[Data records]
(** What has been decided stays decided. *)
Record later (b b' : BattleService L) : Prop := {
  la_phase : phase b' = phase b ∨ (rank (phase b) < rank (phase b'))%nat;
  la_finish : (1 < rank (phase b))%nat → finish b' = finish b;
  la_settled : ∀ id x, settlements b !! id = Some x → terminal (ResState x) = true →
    settlements b' !! id = Some x;
  la_items : ∀ id r, items (timeline b) !! id = Some r →
    ∃ r', items (timeline b') !! id = Some r' ∧ tlRevision (item r) ≤ tlRevision (item r')
      ∧ (tlState (item r) ≠ TimelineScheduled → r' = r)
}.

Lemma evolves_later {E : Env goValue battleReply} w w' : evolves w w' → later (svc w) (svc w').
Proof. by intros []. Qed.

#[global] Instance later_preorder : PreOrder later.
Proof.
  split.
  - intros b. split; eauto. intros id r Hr. exists r. split_and!; [done|lia|done].
  - intros b1 b2 b3 [P1 F1 S1 I1] [P2 F2 S2 I2]. split.
    + destruct P1 as [P1|P1], P2 as [P2|P2]; [left; congruence|right; congruence|right; congruence|right; lia].
    + intros Hr. rewrite F2, F1; [done|done|]. destruct P1 as [->|?]; lia.
    + eauto.
    + intros id r Hr. destruct (I1 _ _ Hr) as (r2 & H2 & R2 & D2). destruct (I2 _ _ H2) as (r3 & H3 & R3 & D3).
      exists r3. split_and!; [done|lia|]. intros Hs. specialize (D2 Hs). subst. by apply D3.
Qed.

Lemma battle_step_inv me h h' :
  battle_step me h h' → battle_inv (battle h) → log_ok me h →
  battle_inv (battle h') ∧ log_ok me h' ∧ later (battle h) (battle h').
Proof.
  intros [E c b tr e Hme Hr|] Hi [Ha Hp].
  - unfold runBattle in Hr. destruct (Handle c (mkWorld (battle h) [])) as [w e0] eqn:Hh. simplify_eq.
    pose proof (ok_Handle (mkWorld (battle h) []) c) as Hok. unfold ok in Hok. rewrite Hh in Hok.
    destruct (Hok Hi) as [Hi' Hev]. simpl in *. split; [done|]. split; [|by apply (evolves_later _ _ Hev)].
    split; [|intros Hl; simpl; apply Forall_app; split; [by apply Hp|by apply (ev_proper _ _ Hev)]].
    unfold asked_ok in *. unfold asked, commits in *. simpl. rewrite omap_app, Ha.
    destruct (ev_static _ _ Hev) as (Hwal & _ & _). simpl in Hwal. rewrite Hwal.
    destruct (ev_commits _ _ Hev) as [[Hc Hle]|[[Hlo Hhi] Hc]]; unfold commits in Hc; rewrite Hc; simpl in *.
    + rewrite app_nil_r. destruct (ev_phase _ _ Hev) as [->|Hlt]; simpl in *.
      * case_bool_decide; [|done]. by rewrite (ev_frozen _ _ Hev) by done.
      * case_bool_decide as H1; case_bool_decide as H2; try done; [by rewrite (ev_frozen _ _ Hev) by done|lia..].
    + rewrite bool_decide_false, bool_decide_true by lia. done.
  - pose proof (ok_cancelAll (E := {| self := me; source := me; ansSend _ _ _ _ := None; ansReply _ _ := None;
      ansAfter _ _ _ _ := None; ansSubmit _ _ := None; ansRequest _ _ := None; ansClock _ := 0 |})
      (mkWorld (battle h) [])) as Hok.
    destruct (Hok Hi) as [Hi' Hev]. split; [done|]. split; [by split|by apply (evolves_later _ _ Hev)].
Qed.

Lemma battle_steps_inv me h h' :
  rtc (battle_step me) h h' → battle_inv (battle h) → log_ok me h →
  battle_inv (battle h') ∧ log_ok me h' ∧ later (battle h) (battle h').
Proof.
  induction 1 as [h|h1 h2 h3 Hs _ IH]; intros Hi Ha; [done|].
  destruct (battle_step_inv _ _ _ Hs Hi Ha) as (Hi2 & Ha2 & L2). destruct (IH Hi2 Ha2) as (? & ? & ?).
  split_and!; [done|done|by etrans].
Qed.

Lemma battle_reachable_inv me h : battle_reachable me h → battle_inv (battle h) ∧ log_ok me h.
Proof.
  intros (h0 & (Ha & id & ps & wal & l & Hn) & Hs). destruct h0 as [b0 a0]. simpl in *. subst.
  unfold NewBattleService in Hn. destruct l as [l|]; [|done]. open_step Hn.
  edestruct (battle_steps_inv me _ _ Hs) as (? & ? & _); [| |done].
  - split; simpl; try done; [intros; lia|constructor].
  - split; [done|by constructor].
Qed.

(** C20. Phases mean what they say, for every game logic.  A battle sends its wallet
    no settlement request before it is finished and then, once each and in order,
    exactly one [CommitSettlement] per frozen intent; if the logic does not itself use
    that command (nothing stops it from doing so through its context), no other
    message of the battle bears it, whoever the addressee.  The battle is settling
    only while a result is outstanding and none was a rejection, finished only when
    every intent was committed, and failed only because one was rejected. *)
Theorem battle_settles me h :
  battle_reachable me h →
  asked h = (if bool_decide (1 < rank (phase (battle h)))%nat
             then (λ i, (battleWallet (battle h), CommitSettlementCommand, requestOf me i))
                    <$> intentsOf (finish (battle h)) else [])
  ∧ NoDup (ReqID ∘ snd <$> asked h)
  ∧ (politeLogic (L := L) → ∀ t m a, Sent t CommitSettlementCommand m a ∈ log h →
       ∃ r, m = MsgCommit r ∧ (t, CommitSettlementCommand, r) ∈ asked h)
  ∧ match phase (battle h) with
    | BattleCreated | BattleRunning => settlements (battle h) = ∅
    | BattleSettling =>
        (∃ id x, settlements (battle h) !! id = Some x ∧ ResState x = SettlementPending)
        ∧ (∀ id x, settlements (battle h) !! id = Some x → ResState x ≠ SettlementRejected)
    | BattleFinished =>
        ∀ i, i ∈ intentsOf (finish (battle h)) →
          ∃ x, settlements (battle h) !! intID i = Some x ∧ ResState x = SettlementCommitted
               ∧ ResCurrency x = intCurrency i
    | BattleFailed =>
        ∃ i x, i ∈ intentsOf (finish (battle h)) ∧ settlements (battle h) !! intID i = Some x
               ∧ ResState x = SettlementRejected
    end.
Proof.
  intros [Hi [Ha Hlog]]%battle_reachable_inv. split; [exact Ha|]. split; [|split].
  { rewrite Ha. case_bool_decide; [|constructor]. rewrite <- list_fmap_compose. apply Hi. }
  { intros Hp t m a Hin. specialize (Hlog Hp). rewrite Forall_forall in Hlog. specialize (Hlog _ Hin eq_refl).
    destruct m as [r| | |]; try done. exists r. split; [done|]. apply list_elem_of_omap. by exists (Sent t CommitSettlementCommand (MsgCommit r) a). }
  pose proof (bi_phase _ Hi) as P. pose proof (bi_complete _ Hi) as C.
  destruct (phase (battle h)); simpl in *; try done.
  - intros i Hin. destruct (C ltac:(lia) i Hin) as [x Hx]. exists x. split_and!; [done|by apply (P _ _ Hx)|].
    destruct (bi_results _ Hi _ _ Hx) as (_ & _ & j & Hj & Hid & <-). f_equal.
    pose proof (bi_unique _ Hi) as U. apply list_elem_of_lookup in Hj as [a Hj], Hin as [c Hin].
    rewrite NoDup_alt in U. assert (a = c); [|congruence].
    eapply U; [by rewrite list_lookup_fmap, Hj|]. by rewrite list_lookup_fmap, Hin, Hid.
  - destruct P as (id & x & Hx & Hr). destruct (bi_results _ Hi _ _ Hx) as (_ & _ & j & Hj & <- & _). eauto.
Qed.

:: Work item ::
Beginning at the line with "asked h = (if" and stopping after the line with "(∃ id x, settlements", please write out every line of the data above exactly and nothing else.

:: Result of the exercise ::
  asked h = (if bool_decide (1 < rank (phase (battle h)))%nat
             then (λ i, (battleWallet (battle h), CommitSettlementCommand, requestOf me i))
                    <$> intentsOf (finish (battle h)) else [])
  ∧ NoDup (ReqID ∘ snd <$> asked h)
  ∧ (politeLogic (L := L) → ∀ t m a, Sent t CommitSettlementCommand m a ∈ log h →
       ∃ r, m = MsgCommit r ∧ (t, CommitSettlementCommand, r) ∈ asked h)
  ∧ match phase (battle h) with
    | BattleCreated | BattleRunning => settlements (battle h) = ∅
    | BattleSettling =>
        (∃ id x, settlements (battle h) !! id = Some x ∧ ResState x = SettlementPending)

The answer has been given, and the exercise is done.